Start of EXTRACTED ENTRIES

Lemma wp_program np w :
  Name (netpol_meta np) ≠ "" → Namespace (netpol_meta np) ≠ "" → ResourceVersion (netpol_meta np) = "" →
  fresh_at (obj_key np) w →
  wp (program np) (returns (λ _ w',
    in_place np (view w') ∧ changed_at (O:=NetworkPolicy) [obj_key np] (view w) (view w') ∧
    cache_step w w')) w.
Proof.
  intros Hn Hns Hrv [Hc Hd]. unfold program.
  assert (∀ ns, write_key ns np = obj_key np) as Hkey.
  { intros ns. unfold write_key, client_ns, obj_key. by rewrite decide_False. }
  apply wp_bind, wp_attempt, wp_reads.
  pose proof (lister_get_law (O:=NetworkPolicy) (Namespace (netpol_meta np)) (Name (netpol_meta np)) w) as Hg.
  change (_, _) with (obj_key np) in Hg. rewrite Hc in Hg.
  destruct (tbl (O:=NetworkPolicy) (view w) !! obj_key np) as [o|] eqn:Ho.
  - rewrite Hg. unfold bind_post. rewrite (bool_decide_eq_true_2 (DeletionTimestamp _ = None)) by by apply Hd.
    case_bool_decide as Heq; simpl.
    + apply wp_ret. split_and!; [|apply changed_at_refl|apply cache_step_same].
      exists o. by rewrite Heq.
    + apply wp_bind, wp_update_any; [done..| |].
      { exists o. by rewrite Hkey. }
      intros o' w' Hst Hk Hv Hcs. apply wp_ret. rewrite Hkey in Hk. unfold returns. rewrite Hv.
      split_and!; [|apply changed_at_put; rewrite Hk; by left|done].
      exists o'. rewrite tbl_put, Hk, lookup_insert_eq. split; [done|]. symmetry. apply Hst.
  - destruct Hg as (e & -> & He). simpl. rewrite He.
    apply wp_bind, wp_attempt, wp_create.
    + intros o' w' Hst _ Hv Hcs. apply wp_ret. unfold returns. rewrite Hv.
      assert (obj_key o' = obj_key np) as Hk by (rewrite <-(Hkey (Namespace (netpol_meta np))); by apply stored_as_key).
      split_and!; [|apply changed_at_put; rewrite Hk; by left|done].
      exists o'. rewrite tbl_put, Hk, lookup_insert_eq. split; [done|]. symmetry. apply Hst.
    + intros e' w' _ _ Hno. exfalso. apply Hno; [done|by rewrite Hkey|done].
Qed.

(** ** One policy per namespace *)

Section loop.
Context (name : string) (want : NamespaceObject → bool) (mk : NamespaceObject → NetworkPolicy).
Hypothesis Hmk : ∀ ns, netpol_meta (mk ns) = netpol_meta
  (netpol_at name (Name (ns_meta ns)) (Labels (netpol_meta (mk ns)))
     (OwnerReferences (netpol_meta (mk ns))) (netpol_Spec (mk ns))).

Definition wanted_ns (l : list NamespaceObject) : list NamespaceObject := List.filter want l.

Definition policy_keys (l : list NamespaceObject) : list nsname := (λ ns, (Name (ns_meta ns), name)) <$> wanted_ns l.

Lemma mk_key ns : obj_key (mk ns) = (Name (ns_meta ns), name).
Proof. unfold obj_key. simpl. by rewrite Hmk. Qed.

(** The state of the loop after the namespaces [don]. *)
Definition programmed (don : list NamespaceObject) w w' : Prop :=
  changed_at (O:=NetworkPolicy) (policy_keys don) (view w) (view w') ∧
  (∀ k, k ∉ policy_keys don → fresh_at k w → fresh_at k w') ∧
  (∀ ns, ns ∈ wanted_ns don → in_place (mk ns) (view w')) ∧
  (∀ O (S : Stored O) (L : StoredLaws O),
     (∀ s s', only_tbl (O:=NetworkPolicy) s s' → tbl (O:=O) s' = tbl (O:=O) s) →
     in_sync_kind O w → in_sync_kind O w').

Lemma programmed_step don ns w w' w'' :
  want ns = true → Name (ns_meta ns) ∉ Name ∘ ns_meta <$> wanted_ns don →
  programmed don w w' → in_place (mk ns) (view w'') →
  changed_at (O:=NetworkPolicy) [obj_key (mk ns)] (view w') (view w'') → cache_step w' w'' →
  programmed (don ++ [ns]) w w''.
Proof.
  intros Hwant Hnew (Hch & Hfr & Hin & Hsy) Hp Hch' Hcs. rewrite mk_key in Hch'.
  unfold programmed, policy_keys, wanted_ns in *. rewrite List.filter_app. simpl. rewrite Hwant, fmap_app. simpl.
  split_and!.
  - eapply changed_at_trans; (eapply changed_at_mono; [|done]); intros x Hx; apply elem_of_app; by auto.
  - intros k [Hk Hk']%not_elem_of_app Hf. destruct (Hfr k Hk Hf) as [Hc Hd].
    destruct Hch' as [_ Hsame]. specialize (Hsame k Hk'). split; [|by rewrite Hsame].
    eapply cache_step_sync; [exact Hcs|done..].
  - intros ns' [Hns'| ->%list_elem_of_singleton]%elem_of_app; [|done].
    destruct (Hin ns' Hns') as (o & Ho & Hs). exists o. split; [|done].
    destruct Hch' as [_ Hsame]. rewrite Hsame; [done|]. rewrite mk_key. intros [= Heq]%list_elem_of_singleton.
    apply Hnew. rewrite <-Heq. by apply (list_elem_of_fmap_2 (Name ∘ ns_meta)).
  - intros O S L Hoth Hs. apply (sync_undisturbed (A:=NetworkPolicy) w' w''); [done| |apply Hch'|done]. by apply Hsy.
Qed.

Lemma wp_program_all nss w :
  name ≠ "" → NoDup (Name ∘ ns_meta <$> nss) → (∀ ns, ns ∈ nss → Name (ns_meta ns) ≠ "") →
  (∀ k, k ∈ policy_keys nss → fresh_at k w) →
  wp (for_each (λ ns, if want ns then program_logged (mk ns) else ret tt) nss)
    (returns (λ _ w', programmed nss w w')) w.
Proof.
  intros Hname Hnd Hne Hfresh. apply (wp_for_each_returns (λ don w', programmed don w w')).
  { split_and!; [apply changed_at_refl|done|by intros ? ?%elem_of_nil|done]. }
  intros don ns rest w' -> Hdon. destruct (want ns) eqn:Hwant.
  2: { apply wp_ret. unfold returns, programmed, policy_keys, wanted_ns in *.
       rewrite List.filter_app. simpl. by rewrite Hwant, app_nil_r. }
  rewrite fmap_app, fmap_cons in Hnd. apply NoDup_app in Hnd as (_ & Hdis & _).
  assert (Name (ns_meta ns) ∉ Name ∘ ns_meta <$> wanted_ns don) as Hnew.
  { intros (x & Heq & Hx)%list_elem_of_fmap. apply list_elem_of_In, filter_In in Hx as [Hx _].
    apply list_elem_of_In in Hx. apply (Hdis (Name (ns_meta x))); [by apply (list_elem_of_fmap_2 (Name ∘ ns_meta))|].
    simpl in *. rewrite <-Heq. by left. }
  assert ((Name (ns_meta ns), name) ∉ policy_keys don) as Hk.
  { intros (x & [= Heq] & Hx)%list_elem_of_fmap. apply Hnew. rewrite Heq. by apply (list_elem_of_fmap_2 (Name ∘ ns_meta)). }
  unfold program_logged. apply wp_bind, wp_attempt.
  eapply wp_mono; [apply wp_program|].
  - by rewrite Hmk.
  - rewrite Hmk. simpl. apply Hne, elem_of_app. right. by left.
  - by rewrite Hmk.
  - rewrite mk_key. apply Hdon; [done|]. apply Hfresh. unfold policy_keys, wanted_ns.
    rewrite List.filter_app. simpl. rewrite Hwant, fmap_app. apply elem_of_app. right. by left.
  - intros [u| | |] w'' Hr; [|done..]. destruct Hr as (Hp & Hch & Hcs). apply wp_ret.
    by eapply programmed_step.
Qed.

End loop.

(** ** Isolation of projects *)

Definition live (ns : NamespaceObject) : Prop :=
  Name (ns_meta ns) ∉ GetSystemNamespaces SystemNamespaces ∧
  DeletionTimestamp (ns_meta ns) = None ∧ ns_Phase ns ≠ "Terminating".

(** The caches of namespaces and nodes are up to date, and namespaces are
    cluster-scoped. *)
Record readable w : Prop := {
  read_namespaces : in_sync_kind NamespaceObject w;
  read_nodes : in_sync_kind CoreNode w;
  read_scope k ns : tbl (O:=NamespaceObject) (view w) !! k = Some ns → k.1 = "" }.

(** The listing of the namespaces. *)
Lemma readable_list sel w l :
  readable w → lister_List (O:=NamespaceObject) "" sel w = Ok l →
  NoDup (Name ∘ ns_meta <$> l) ∧ (∀ ns, ns ∈ l → Name (ns_meta ns) ≠ "") ∧
  ∀ ns, ns ∈ l ↔ tbl (view w) !! obj_key ns = Some ns ∧ selects sel (Labels (ns_meta ns)).
Proof.
  intros Hq Hl. assert (∀ ns, ns ∈ l → obj_key ns = ("", Name (ns_meta ns)) ∧ Name (ns_meta ns) ≠ "") as Hkey.
  { intros ns Hns. apply (elem_of_lister _ _ _ _ _ Hl) in Hns as [Hns _].
    pose proof (cached_named (O:=NamespaceObject) w _ ltac:(by rewrite Hns)) as Hne.
    rewrite (read_namespaces w Hq) in Hns. apply (read_scope w Hq) in Hns. unfold obj_key in *. simpl in *.
    by rewrite Hns. }
  split_and!.
  - pose proof (NoDup_lister _ _ _ _ Hl) as Hnd.
    assert (obj_key <$> l = pair "" <$> (Name ∘ ns_meta <$> l)) as Heq.
    { rewrite <-list_fmap_compose. apply list_fmap_ext. intros i ns Hi. simpl.
      by apply Hkey, list_elem_of_lookup_2 with i. }
    rewrite Heq in Hnd. by apply NoDup_fmap_1 in Hnd.
  - intros ns Hns. by apply Hkey.
  - intros ns. rewrite (elem_of_lister _ _ _ _ _ Hl), (read_namespaces w Hq). naive_solver.
Qed.

Definition want_default (ns : NamespaceObject) : bool :=
  negb (bool_decide (Name (ns_meta ns) ∈ GetSystemNamespaces SystemNamespaces)) &&
  negb (bool_decide (is_Some (DeletionTimestamp (ns_meta ns)))).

End of EXTRACTED ENTRIES

=== WORK INSTRUCTION ===
Each line of the data in which the string "Prop" appears needs to be copied.

=== RESPONSE BOX ===
Definition programmed (don : list NamespaceObject) w w' : Prop :=
Definition live (ns : NamespaceObject) : Prop :=
Record readable w : Prop := {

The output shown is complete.